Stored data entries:
-------

(** What the trackers of a slot report *)
Definition reported (s : Slot) (st : PropagatedStats) (t : Trackers) : list Pubkey * list Pubkey :=
  ((get_voted_slot_updates (or_lookup (slot_vote_tracker st) (slot_vote_trackers t !! s)) t).1,
   default [] (h ← or_lookup (cluster_slot_pubkeys st) (cluster_slots t !! s); slot_pubkeys t !! h)).

Lemma own_votes_grows p p' : own_votes p -> grows p p' -> own_votes p'.
Proof.
  intros Ho Hg s st' Hs Hl. specialize (Hg s). unfold get_propagated_stats in Hs.
  destruct (p' !! s) as [f'|] eqn:E'; [|done]. injection Hs as <-. destruct (p !! s) as [f|] eqn:E; [|done].
  destruct Hg as (st' & [= ->] & [G1 _ G3 _]). cbn in *. apply G3, (Ho s); [unfold get_propagated_stats; by rewrite E|congruence].
Qed.

Lemma status_ok {E} bf p s st t :
  progress_ok bf p -> get_propagated_stats p s = Some st ->
  exists p' t', @update_propagation_status E p s bf t = Ok (p', t') /\ progress_ok bf p' /\ grows p p' /\
    forall q, chain bf p (latest_leader_slot s st) q -> informed bf (reported s st t).1 (reported s st t).2 p' q.
Proof.
  intros Hok Hs. unfold update_propagation_status, get_leader_propagation_slot_must_exist,
    get_latest_leader_slot_must_exist, get_propagated_stats_must_exist. rewrite Hs. cbn [expect obind].
  pose proof (latest_leader_stands bf p s st (proj1 Hok) Hs) as Hst.
  destruct (match latest_leader_slot s st with Some l => (default true (pm_is_propagated p l), Some l) | None => (true, None) end)
    as [confirmed l] eqn:Ec. destruct confirmed.
  - exists p, t. split; [done|]. split; [done|]. split; [apply grows_refl|]. intros q.
    apply (informed_chain bf _ _ p _ q Hok Hst). intros c Hc Hr. destruct (Hst c Hc Hr) as (stc & Hgc & _).
    exists stc. split; [done|]. left. rewrite Hc in Ec. unfold pm_is_propagated in Ec. rewrite Hgc in Ec.
    cbn in Ec. by injection Ec.
  - cbn [expect obind]. set (st1 := set_trackers _ _ st). set (p1 := set_propagated_stats s st1 p).
    assert (Hs1 : get_propagated_stats p1 s = Some st1) by (unfold p1; rewrite set_stats_lookup, decide_True, Hs by done; done).
    assert (Hok1 : progress_ok bf p1).
    { apply (progress_ok_visible bf p); [|done]. intros x. unfold p1. rewrite set_stats_lookup. case_decide; [|done].
      subst. by rewrite Hs. }
    pose proof (set_trackers_grows p s st _ _ Hs : grows p p1) as Hg1.
    unfold reported. set (tracker := or_lookup (slot_vote_tracker st) _) in *.
    set (cluster := or_lookup (cluster_slot_pubkeys st) _) in *.
    assert (Ht : slot_pubkeys (get_voted_slot_updates tracker t).2 = slot_pubkeys t) by (by destruct tracker).
    destruct (get_voted_slot_updates tracker t) as [nv t'] eqn:Et. cbn in Ht |- *. rewrite Ht.
    destruct (@update_fork_ok bf E p1 nv (default [] (h ← cluster; slot_pubkeys t !! h)) s st1 Hok1 Hs1)
      as (p' & Hrun & Hok' & Hg' & Hin). cbn in Hrun. rewrite Hrun. cbn [obind].
    exists p', t'. split; [done|]. split; [done|]. split; [by eapply grows_trans|].
    intros q Hq. apply Hin. by apply (grows_chain bf p p1).
Qed.

(** The previous leader slot of a new bank is the latest of its parent. *)
Lemma prev_leader_of bf p bank q :
  progress_ok bf p -> get_bank_prev_leader_slot p bank = Some q -> bf_root bf <= q -> bk_parent_slot bank < bk_slot bank ->
  q < bk_slot bank /\ exists st, get_propagated_stats p q = Some st /\ is_leader_slot st = true.
Proof.
  intros [Hp _] Hq Hr Hlt. unfold get_bank_prev_leader_slot in Hq.
  destruct (get_propagated_stats p (bk_parent_slot bank)) as [stp|] eqn:Ep; [|done]. cbn in Hq.
  destruct (latest_leader_stands bf p _ stp Hp Ep q Hq Hr) as (st & Hg & Hl). split; [|eauto].
  unfold latest_leader_slot in Hq. destruct (is_leader_slot stp); [injection Hq as <-; done|].
  destruct (so_prev bf p Hp _ stp q Ep Hq Hr). lia.
Qed.

Lemma new_from_bank_stats bank now prev blocks dropped f :
  @new_from_bank Empty_set now bank identity vote_key prev blocks dropped = Ok f ->
  let es := stakes_of_bank bank in
  if bk_collector_id bank =? identity
  then is_Some (bk_epoch_stakes bank) /\ propagated_stats f =
    mkPropagatedStats {[vote_key]} ∅ (stake_of es vote_key) (superminority (stake_of es vote_key) (es_total_stake es)) true prev None None
      (es_total_stake es)
  else propagated_stats f = mkPropagatedStats ∅ ∅ 0 false false prev None None 0.
Proof.
  unfold new_from_bank, epoch_vote_account_stake, total_epoch_stake, fork_progress_new, stakes_of_bank. cbn zeta.
  destruct (bk_collector_id bank =? identity); cbn [obind]; [|destruct (bk_is_frozen bank); by intros [= <-]].
  destruct (bk_epoch_stakes bank) as [es|]; [|done]. cbn [expect obind]. intros H. split; [by eexists|].
  destruct (bk_is_frozen bank); by injection H as <-.
Qed.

-------

- _ASSIGNMENT_
Using the entries above, repeat only the lines from the one containing "Hs. cbn [expect obind]." through the one containing "assert (Hok1 : progress_ok bf p1).", end lines included.

- _TASK RESPONSE_
    get_latest_leader_slot_must_exist, get_propagated_stats_must_exist. rewrite Hs. cbn [expect obind].
  pose proof (latest_leader_stands bf p s st (proj1 Hok) Hs) as Hst.
  destruct (match latest_leader_slot s st with Some l => (default true (pm_is_propagated p l), Some l) | None => (true, None) end)
    as [confirmed l] eqn:Ec. destruct confirmed.
  - exists p, t. split; [done|]. split; [done|]. split; [apply grows_refl|]. intros q.
    apply (informed_chain bf _ _ p _ q Hok Hst). intros c Hc Hr. destruct (Hst c Hc Hr) as (stc & Hgc & _).
    exists stc. split; [done|]. left. rewrite Hc in Ec. unfold pm_is_propagated in Ec. rewrite Hgc in Ec.
    cbn in Ec. by injection Ec.
  - cbn [expect obind]. set (st1 := set_trackers _ _ st). set (p1 := set_propagated_stats s st1 p).
    assert (Hs1 : get_propagated_stats p1 s = Some st1) by (unfold p1; rewrite set_stats_lookup, decide_True, Hs by done; done).
    assert (Hok1 : progress_ok bf p1).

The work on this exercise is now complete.